El tiempo que era para dedicar a los ejercicios normalmente no lo utilizaban para las enseñanzas, y por ello casi no responde, pero, considerando que no sería más que una observación aislada, cedió.

–Porque son atraídas por la luz y el calor que sienten y quieren estar más cerca de eso.

–¿Quieren salir?

–No. Para querer salir, deberían tener conocimiento de que están adentro, pero las moscas no saben que están adentro. Ellas simplemente vuelan. Aunque están adentro, no lo saben. La luz las atrae y van hacia ello, pero ni siquiera comprenden que el vidrio les impide avanzar y se golpean vez tras vez contra él.
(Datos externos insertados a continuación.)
(** The value of [total_docs] in the world [w]. *)
Definition total_docs_of (cfg : Config) (w : World) : Z :=
  if (count cfg =? -1)%Z then Z.of_nat (length (w_profiles w)) else count cfg.

(** The second part of [main()], from the reading of [mode] and [count]
    to the end: the number of documents, the loop of the selected mode,
    the closing messages. *)
Definition generation_phase (cfg : Config) (llm_client : option LLMClient)
    : M () :=
  total_docs ← compute_total_docs cfg;
  let action := match llm_client with
                | Some _ => lit "documents"
                | None => lit "prompts"
                end in
  _ ← print (lit "Generating " ++ str_of_Z total_docs ++ lit " " ++ action
             ++ lit " in '" ++ mode cfg ++ lit "' mode...");
  _ ← print (repeat 35 60);
  _ ← mode_loop cfg llm_client total_docs;
  _ ← print (repeat 35 60);
  _ ← print (lit "Generated " ++ str_of_Z total_docs ++ lit " " ++ action);
  _ ← print (lit "Saved to: " ++ path_str (output_dir cfg));
  logger INFO (lit "Pipeline completed successfully. Generated "
               ++ str_of_Z total_docs ++ lit " " ++ action).

(** [main()], from the point where the output directory is known: the
    configuration has been read into [cfg], the builder has loaded its
    profiles, and [llm_client] is the client, or [None] when generation
    is disabled. *)
Definition main (cfg : Config) (llm_client : option LLMClient) : M () :=
  _ ← print (lit "Output directory: " ++ path_str (output_dir cfg));
  _ ← skip_existing_step cfg;
  generation_phase cfg llm_client.

(** The builder returns for the profile [p], with a prompt that has a
    UTF-8 encoding. *)
Definition builder_succeeds (cfg : Config) (p : Profile) : Prop :=
  ∀ e, ∃ prompt structure_name profile_id e',
    ext_build_prompt p (include_style cfg) (include_content cfg) e
    = (Ok (prompt, structure_name, profile_id), e')
    ∧ Utf8.encodable prompt = true.

(** The responses of the LLM to such prompts have a UTF-8 encoding. *)
Definition responses_encodable : Prop :=
  ∀ client prompt e response e',
    Utf8.encodable prompt = true →
    ext_generate client prompt e = (Ok response, e') →
    Utf8.encodable response = true.

(** No regular file stands where the output directory goes, and the
    available profiles are [ps]. *)
Definition ready (cfg : Config) (ps : list Profile) (w : World) : Prop :=
  w_files w !! output_dir cfg = None ∧ w_profiles w = ps.

(** A file content that is a document saved in a run with the client
    [llm_client]: the dict of [save_document], with a timestamp read
    from the clock, and with [content] exactly when there is a client. *)
Definition saved_document (llm_client : option LLMClient) (c : file_content)
    : Prop :=
  ∃ (doc_id structure_name profile_id prompt : str) (now : datetime)
    (content : option str),
    c = Json (JDict (document doc_id structure_name profile_id
                       (take 19 (strftime (lit "%Y%m%d_%H%M%S_%f") now))
                       prompt content))
    ∧ md5_hex (default prompt content) = Ok doc_id
    ∧ (is_Some content ↔ is_Some llm_client).

(** Every file of [w'] is as it was in [w], or is a document saved with
    the client [llm_client]. *)
Definition documents_only (llm_client : option LLMClient) (w w' : World) : Prop :=
  ∀ path, w_files w' !! path = w_files w !! path
          ∨ ∃ c, w_files w' !! path = Some c ∧ saved_document llm_client c.

End Driver.

(** ** [utils/load_names_locations.py] *)

Section NamesLocations.
Context `{Ext : Externals}.

(** The attributes of a [NamesLocationsLoader] after [__init__]. *)
Record NamesLocationsLoader := mkLoader {
  patient_names : list str;
  clinician_names : list str;
  providers : list str;
  wards_clinics : list str;
}.

(** [NamesLocationsLoader.sample(self)]: a dict with four keys. *)
Definition sample (self : NamesLocationsLoader) : M (list (str * str)) :=
  patient_name ← random_choice (patient_names self);
  clinician_name ← random_choice (clinician_names self);
  provider ← random_choice (providers self);
  ward_clinic ← random_choice (wards_clinics self);
  mret [ (lit "patient_name", patient_name);
         (lit "clinician_name", clinician_name);
         (lit "provider", provider);
         (lit "ward_clinic", ward_clinic) ].

End NamesLocations.

(** ** A concrete world, for running the pipeline on examples *)

Module Demo.

(** A profile is its identifier. The builder fails on the profile
    [broken]; the LLM fails on a prompt that ends in [p2]. The state of
    the collaborators counts their calls; it is the clock's microseconds
    and the random generator's seed. *)
#[export] Program Instance demo_ext : Externals := {|
  Env := nat;
  Profile := str;
  LLMClient := unit;
  profile_key := λ p, p;
  ext_build_prompt := λ p _ _ e,
    if bool_decide (p = lit "broken") then
      (Raise (Exn (OtherError (lit "ValueError")) (lit "bad profile")), S e)
    else (Ok (lit "Write a note for " ++ p, lit "letter", p), S e);
  ext_generate := λ _ prompt e,
    if endswith (lit "p2") prompt then
      (Raise (Exn (OtherError (lit "TimeoutError")) (lit "timed out")), S e)
    else (Ok (lit "Sure. <output> Note: " ++ prompt ++ lit " </output> Bye."), S e);
  ext_now := λ e, (Datetime 2025 3 9 14 5 7 (N.of_nat e), S e);
  ext_randbelow := λ n e, ((e `mod` n)%nat, S e);
|}.
Next Obligation. intros n e Hn. cbn. apply Nat.mod_upper_bound. lia. Qed.

Definition out_dir : Path := [lit "output"; lit "run1"].

(** A world with the given profiles, files and directories. *)
Definition world (profiles : list str) (files : gmap Path file_content)
    (dirs : gset Path) : World :=
  mkWorld files dirs [] [] [] profiles 0%nat.

(** The profile with the given identifier. *)
Definition profile (id : str) : Profile := id.

(** The state of the collaborators after [n] calls. *)
Definition env (n : nat) : Env := n.

(** The LLM client. *)
Definition the_client : LLMClient := ().
Definition client : option LLMClient := Some the_client.

(** Generation disabled. *)
Definition no_client : option LLMClient := None.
El maestro pensó que ésta no era justamente una conversación espiritual y esperaba que ese discípulo suyo no siguiera preguntando pavadas. ¿Estaba él allí para responder cuales eran las razones de las moscas para golpearse contra la ventana o para enseñar al grupo cómo unirse a lo eterno? Se alegró que a su última respuesta siguiera un silencio. Sólo las moscas seguían allí sacudiéndose una y otra vez, haciendo sus ruiditos. Entonces se levantó también el discípulo que había hablado, y revoleó suavemente su manto para que los insectos saliesen por la abertura, pero también a él éstos lo esquivaban, así que los dos hombres cesaron en su intento. Que las moscas hicieran lo que quisieran. La ventana estaba abierta. Si querían salir, que salieran, y si querían seguir dándose las cabezas contra el transparente vidrio, que se siguieran golpeando. Regresando a la alfombra, ambos retomaron sus posiciones de meditación. Pero aunque se esforzaba, por causa de aquellos golpecitos el místico no lograba dejar atrás el más elemental nivel de conciencia. Se estaba irritando ya contra esas moscas tozudas.

–Maestro,...

Era otra vez el mismo discípulo, que había estado reflexionando.

–¿Las moscas se golpean a sí mismas porque buscan la luz?

¿Otra vez?pensó el maestro, comprendiendo por qué algunos pierden la paciencia. Había aquí un buen motivo para responder con una grosería. Pero respiró hondo, y solamente dijo:

–Sí.

–¿Cómo nosotros, ellas buscan llegar a aquello que las atrae?

–Sí.

–Pero, maestro, ¿el calor y la luz que están sintiendo son reales?

–Claro, hermano mío,... sí.

Suspiró de nuevo.No, no es un buen día... Pero las preguntas cesaron. Envolviéndose en su manto, retomó con firmeza su tiempo de meditación, desatendiendo ya toda distracción.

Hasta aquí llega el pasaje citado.